* Directions
After locating the line that holds "(** The table, by its key. *)", output it and all following lines word for word, stopping only at the end of the data.

* Records provided

(* ===== verification/Account.v ===== *)
(** * Accounts: the meta store, sessions, login and the key ([atuin-client/src/meta.rs], [auth.rs], [hub.rs],
    [login.rs], [register.rs], [logout.rs], [settings.rs], [atuin/src/command/client/account])

    A machine keeps two tokens in its meta store, of a sync server and of the Hub, the file with the key of the
    records, and the records. To log in stores a token, takes a key, re-encrypts the records where the key is a
    new one, and then asks the server whether the key reads what is there. Requests are an interface: a request
    changes the world and is answered by a status and what the bodies that the code knows decode to. *)
From stdpp Require Import pretty.
From S2P Require Import Prelude Text Record Status Rmp RmpWire Encryption SqliteStore Streams Packfile Server ApiClient Sync.

(** ** The meta store ([meta.rs]) *)

Module Meta.
Definition KEY_HOST_ID : string := "host_id".
Definition KEY_LAST_SYNC : string := "last_sync_time".
Definition KEY_LAST_VERSION_CHECK : string := "last_version_check_time".
Definition KEY_LATEST_VERSION : string := "latest_version".
Definition KEY_SESSION : string := "session".
Definition KEY_HUB_SESSION : string := "hub_session".
Definition KEY_FILES_MIGRATED : string := "files_migrated".
Definition LEGACY_SESSION_FILENAME : string := "session".

(** The table, by its key. *)
Abbreviation t := (gmap string string) (only parsing).
Definition get (key : string) (m : t) : option string := m !! key.
Definition set (key value : string) (m : t) : t := <[key := value]> m.
Definition delete (key : string) (m : t) : t := base.delete key m.

Section accessors.
(** UUIDs and times as texts. *)
Context (as_simple : HostId → string) (parse_uuid : string → option HostId).
Context (format_time : Z → string) (parse_time : string → result Z string).

(** [host_id]: what is stored, or a fresh one, which is stored; the reading and the storing are two
    statements. *)
Definition stored_host (m : t) : option (result HostId string) :=
  id ← get KEY_HOST_ID m; Some (ok_or (parse_uuid id) "failed to parse host ID").
Definition host_id (cached : option HostId) (fresh : HostId) (m : t) : t * result HostId string :=
  match cached with
  | Some id => (m, Ok id)
  | None => match stored_host m with Some r => (m, r) | None => (set KEY_HOST_ID (as_simple fresh) m, Ok fresh) end
  end.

* Response to this task
(** The table, by its key. *)
Abbreviation t := (gmap string string) (only parsing).
Definition get (key : string) (m : t) : option string := m !! key.
Definition set (key value : string) (m : t) : t := <[key := value]> m.
Definition delete (key : string) (m : t) : t := base.delete key m.

Section accessors.
(** UUIDs and times as texts. *)
Context (as_simple : HostId → string) (parse_uuid : string → option HostId).
Context (format_time : Z → string) (parse_time : string → result Z string).

(** [host_id]: what is stored, or a fresh one, which is stored; the reading and the storing are two
    statements. *)
Definition stored_host (m : t) : option (result HostId string) :=
  id ← get KEY_HOST_ID m; Some (ok_or (parse_uuid id) "failed to parse host ID").
Definition host_id (cached : option HostId) (fresh : HostId) (m : t) : t * result HostId string :=
  match cached with
  | Some id => (m, Ok id)
  | None => match stored_host m with Some r => (m, r) | None => (set KEY_HOST_ID (as_simple fresh) m, Ok fresh) end
  end.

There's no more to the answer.